-- What you need to do --
Those lines of the data that hold the word "None" are to be copied out.

*** Begin section ***

(** * Parameter-space noise: adaptive controller and perturbation hooks

    A shallow embedding of [machin/frame/noise/param_space_noise.py]:
    the class [AdaptiveParamNoise], the two closures built by
    [_gen_perturb_hook] and the session function [perturb_model].

    Python floats are IEEE binary64 numbers and are modelled by Rocq's
    primitive floats. Python objects that the code mutates in place live in
    an explicit world: tensors are storage cells, [clone()] allocates a new
    cell, [+=] writes a cell and [set_] redirects a parameter to the cell of
    its argument, so that aliasing is visible. An exception leaves the world
    as the code had mutated it when the exception was raised. *)

From Stdlib Require Import Floats.
From stdpp Require Import gmap strings list functions.

Set Warnings "-inexact-float,-clear-no-such-hyp".

(** ** Exceptions and the state-and-exception monad *)

(** The Python exceptions the modelled statements can raise:
    float division by zero, a missing dictionary key, a hook called with
    the wrong number of arguments, and the error torch raises when an
    in-place addition rejects its operand. *)
Inductive exn : Type :=
  | ZeroDivisionError
  | KeyError (key : string)
  | TypeError
  | RuntimeError.

(** Result of a statement on a state of type [S]: a value and the new
    state, or an exception and the state at the raise. *)
Inductive outcome (S A : Type) : Type :=
  | Ok (a : A) (s : S)
  | Raise (e : exn) (s : S).
Arguments Ok {S A} a s.
Arguments Raise {S A} e s.

Definition M (S A : Type) : Type := S -> outcome S A.

Definition ret {S A} (a : A) : M S A := fun s => Ok a s.

Definition raise {S A} (e : exn) : M S A := fun s => Raise e s.

Definition bind {S A B} (m : M S A) (k : A -> M S B) : M S B :=
  fun s => match m s with
           | Ok a s' => k a s'
           | Raise e s' => Raise e s'
           end.

Definition gets {S A} (f : S -> A) : M S A := fun s => Ok (f s) s.

Definition modify {S} (f : S -> S) : M S unit := fun s => Ok tt (f s).

Declare Scope py_scope.
Delimit Scope py_scope with py.
Notation "x <- m ;; k" := (bind m (fun x => k))
  (at level 100, m at next level, right associativity) : py_scope.
Notation "m ;; k" := (bind m (fun _ => k))
  (at level 100, right associativity) : py_scope.
Open Scope py_scope.

(** [for x in l: body(x)] *)
Fixpoint for_each {S A} (l : list A) (body : A -> M S unit) : M S unit :=
  match l with
  | [] => ret tt
  | x :: l' => body x ;; for_each l' body
  end.

(** Final state of an outcome, whether it returned or raised. *)
Definition final {S A} (o : outcome S A) : S :=
  match o with Ok _ s => s | Raise _ s => s end.

Definition raises {S A} (o : outcome S A) : bool :=
  match o with Ok _ _ => false | Raise _ _ => true end.

(** ** Python float arithmetic *)

(** [a / b] on Python floats: [ZeroDivisionError] when [b == 0.0],
    the IEEE quotient otherwise. *)
Definition float_truediv (a b : float) : exn + float :=
  if PrimFloat.eqb b 0%float then inl ZeroDivisionError
  else inr (a / b)%float.

(** [a > b] on Python floats. *)
Definition float_gt (a b : float) : bool := PrimFloat.ltb b a.

(** [a <= b] on Python floats. *)
Definition float_le (a b : float) : bool := PrimFloat.leb a b.

(** ** class AdaptiveParamNoise *)

Record AdaptiveParamNoise : Type := mkAdaptiveParamNoise {
  initial_stddev : float;
  desired_action_stddev : float;
  adoption_coefficient : float;
  current_stddev : float
}.

Definition default_initial_stddev : float := 0.1%float.
Definition default_desired_action_stddev : float := 0.1%float.
Definition default_adoption_coefficient : float := 1.01%float.

(** [AdaptiveParamNoise.__init__]: four assignments, no check. The result
    is either the constructed object or the exception raised. *)
Definition AdaptiveParamNoise_init
    (initial desired coefficient : float) : exn + AdaptiveParamNoise :=
  inr {| initial_stddev := initial;
         desired_action_stddev := desired;
         adoption_coefficient := coefficient;
         current_stddev := initial |}.

Definition set_current_stddev (v : float) (s : AdaptiveParamNoise)
    : AdaptiveParamNoise :=
  {| initial_stddev := initial_stddev s;
     desired_action_stddev := desired_action_stddev s;
     adoption_coefficient := adoption_coefficient s;
     current_stddev := v |}.

(** [AdaptiveParamNoise.adapt] *)
Definition adapt (distance : float) : M AdaptiveParamNoise unit :=
  fun self =>
    if float_gt distance (desired_action_stddev self) then
      match float_truediv (current_stddev self) (adoption_coefficient self) with
      | inl e => Raise e self
      | inr v => Ok tt (set_current_stddev v self)
      end
    else
      Ok tt (set_current_stddev
               (current_stddev self * adoption_coefficient self)%float self).

(** [AdaptiveParamNoise.get_dev] *)
Definition get_dev (self : AdaptiveParamNoise) : float := current_stddev self.

(** ** The collaborators: torch tensors and the arguments of [perturb_model] *)

(** What the code uses of torch tensors. The tensor library is not part of
    the repository, so its operations are the fields of an interface:
    [tensor_iadd a b] is the content of [a] after [a += b], or [None] when
    torch rejects the operand (the shape or the device of [b] does not fit
    [a]) and raises; [tensor_mul a c] is [a * c] for a Python float [c]. *)
Class Torch : Type := {
  tensor : Type;
  shape : Type;
  device : Type;
  tensor_shape : tensor -> shape;
  tensor_device : tensor -> device;
  tensor_iadd : tensor -> tensor -> option tensor;
  tensor_mul : tensor -> float -> tensor
}.

(** The arguments of [perturb_model] that are callables, and the model's
    [forward]. A noise source is random: it is a function of the state
    [rng] of the random source, which it advances.
    - [forward live x]: output of the model on input [x] when its named
      parameters hold the values [live];
    - [distance_func a b];
    - [noise_generator g shape device]: the sample
      [noise_generator(shape, *args, **kwargs)(device)];
    - [noise_generate_function]: [None], or the function called as
      [noise_generate_function(shape, device, std_dev)]. *)
Class PerturbArgs `{Torch} : Type := {
  rng : Type;
  input : Type;
  forward : (string -> tensor) -> input -> tensor;
  distance_func : tensor -> tensor -> float;
  noise_generator : rng -> shape -> device -> tensor * rng;
  noise_generate_function :
    option (rng -> shape -> device -> float -> tensor * rng)
}.

(** The three closures that [perturb_model] hands to the model or keeps. *)
Inductive hook : Type :=
  | PerturbPreHook
  | PerturbPostHook
  | PerturbAdjustHook.

(** A [RemovableHandle]: the registry it belongs to and its key there. *)
Inductive handle : Type :=
  | ForwardPreHandle (id : nat)
  | ForwardHandle (id : nat).

#[export] Instance handle_eq_dec : EqDecision handle.
Proof. solve_decision. Defined.

(** The two [logger.info] lines of [perturb_adjust_hook]. *)
Inductive log_entry : Type :=
  | LogOutputDistance (dist : float)
  | LogParamNoiseStddev (stddev : float).

(** Storage cells are numbered. *)
Abbreviation addr := nat (only parsing).

Section Embedding.
Context `{PerturbArgs}.

(** The mutable world of one session.

    The module: [named_parameters] lists the names that
    [module.named_parameters()] yields, each with the answer of
    [t.is_tensor] on its value; the tensor of parameter [n] reads and writes
    the storage cell [param_storage n]; [storage] is the content of every
    cell and [next_storage] the first cell not yet allocated. The hook
    registries of the module are ordered and keyed by handle ids.

    The closures: [org_params] and [noisy_params] map a parameter name to
    the cell of its snapshot tensor; [tmp_action] holds clones of model
    outputs, which nothing mutates, by value. *)
Record World : Type := mkWorld {
  named_parameters : list (string * bool);
  param_storage : string -> addr;
  storage : addr -> tensor;
  next_storage : addr;
  forward_pre_hooks : list (nat * hook);
  forward_hooks : list (nat * hook);
  next_handle : nat;
  perturb_switch : bool;
  reset_switch : bool;
  org_params : gmap string addr;
  noisy_params : gmap string addr;
  tmp_action : gmap string tensor;
  param_noise_spec : AdaptiveParamNoise;
  reset_hooks : list hook;
  hook_handles : list handle;
  rng_state : rng;
  logger : list log_entry
}.

Definition set_param_storage (f : string -> addr) (w : World) : World :=
  mkWorld (named_parameters w) f (storage w) (next_storage w)
    (forward_pre_hooks w) (forward_hooks w) (next_handle w)
    (perturb_switch w) (reset_switch w) (org_params w) (noisy_params w)
    (tmp_action w) (param_noise_spec w) (reset_hooks w) (hook_handles w)
    (rng_state w) (logger w).

Definition set_storage (h : addr -> tensor) (w : World) : World :=
  mkWorld (named_parameters w) (param_storage w) h (next_storage w)
    (forward_pre_hooks w) (forward_hooks w) (next_handle w)
    (perturb_switch w) (reset_switch w) (org_params w) (noisy_params w)
    (tmp_action w) (param_noise_spec w) (reset_hooks w) (hook_handles w)
    (rng_state w) (logger w).

Definition set_next_storage (a : addr) (w : World) : World :=
  mkWorld (named_parameters w) (param_storage w) (storage w) a
    (forward_pre_hooks w) (forward_hooks w) (next_handle w)
    (perturb_switch w) (reset_switch w) (org_params w) (noisy_params w)
    (tmp_action w) (param_noise_spec w) (reset_hooks w) (hook_handles w)
    (rng_state w) (logger w).

Definition set_forward_pre_hooks (l : list (nat * hook)) (w : World) : World :=
  mkWorld (named_parameters w) (param_storage w) (storage w) (next_storage w)
    l (forward_hooks w) (next_handle w)
    (perturb_switch w) (reset_switch w) (org_params w) (noisy_params w)
    (tmp_action w) (param_noise_spec w) (reset_hooks w) (hook_handles w)
    (rng_state w) (logger w).

Definition set_forward_hooks (l : list (nat * hook)) (w : World) : World :=
  mkWorld (named_parameters w) (param_storage w) (storage w) (next_storage w)
    (forward_pre_hooks w) l (next_handle w)
    (perturb_switch w) (reset_switch w) (org_params w) (noisy_params w)
    (tmp_action w) (param_noise_spec w) (reset_hooks w) (hook_handles w)
    (rng_state w) (logger w).

Definition set_next_handle (i : nat) (w : World) : World :=
  mkWorld (named_parameters w) (param_storage w) (storage w) (next_storage w)
    (forward_pre_hooks w) (forward_hooks w) i
    (perturb_switch w) (reset_switch w) (org_params w) (noisy_params w)
    (tmp_action w) (param_noise_spec w) (reset_hooks w) (hook_handles w)
    (rng_state w) (logger w).

Definition set_perturb_switch (b : bool) (w : World) : World :=
  mkWorld (named_parameters w) (param_storage w) (storage w) (next_storage w)
    (forward_pre_hooks w) (forward_hooks w) (next_handle w)
    b (reset_switch w) (org_params w) (noisy_params w)
    (tmp_action w) (param_noise_spec w) (reset_hooks w) (hook_handles w)
    (rng_state w) (logger w).

Definition set_reset_switch (b : bool) (w : World) : World :=
  mkWorld (named_parameters w) (param_storage w) (storage w) (next_storage w)
    (forward_pre_hooks w) (forward_hooks w) (next_handle w)
    (perturb_switch w) b (org_params w) (noisy_params w)
    (tmp_action w) (param_noise_spec w) (reset_hooks w) (hook_handles w)
    (rng_state w) (logger w).

Definition set_org_params (d : gmap string addr) (w : World) : World :=
  mkWorld (named_parameters w) (param_storage w) (storage w) (next_storage w)
    (forward_pre_hooks w) (forward_hooks w) (next_handle w)
    (perturb_switch w) (reset_switch w) d (noisy_params w)
    (tmp_action w) (param_noise_spec w) (reset_hooks w) (hook_handles w)
    (rng_state w) (logger w).

Definition set_noisy_params (d : gmap string addr) (w : World) : World :=
  mkWorld (named_parameters w) (param_storage w) (storage w) (next_storage w)
    (forward_pre_hooks w) (forward_hooks w) (next_handle w)
    (perturb_switch w) (reset_switch w) (org_params w) d
    (tmp_action w) (param_noise_spec w) (reset_hooks w) (hook_handles w)
    (rng_state w) (logger w).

*** End section ***

-- Expected answer --
    [tensor_iadd a b] is the content of [a] after [a += b], or [None] when
    - [noise_generate_function]: [None], or the function called as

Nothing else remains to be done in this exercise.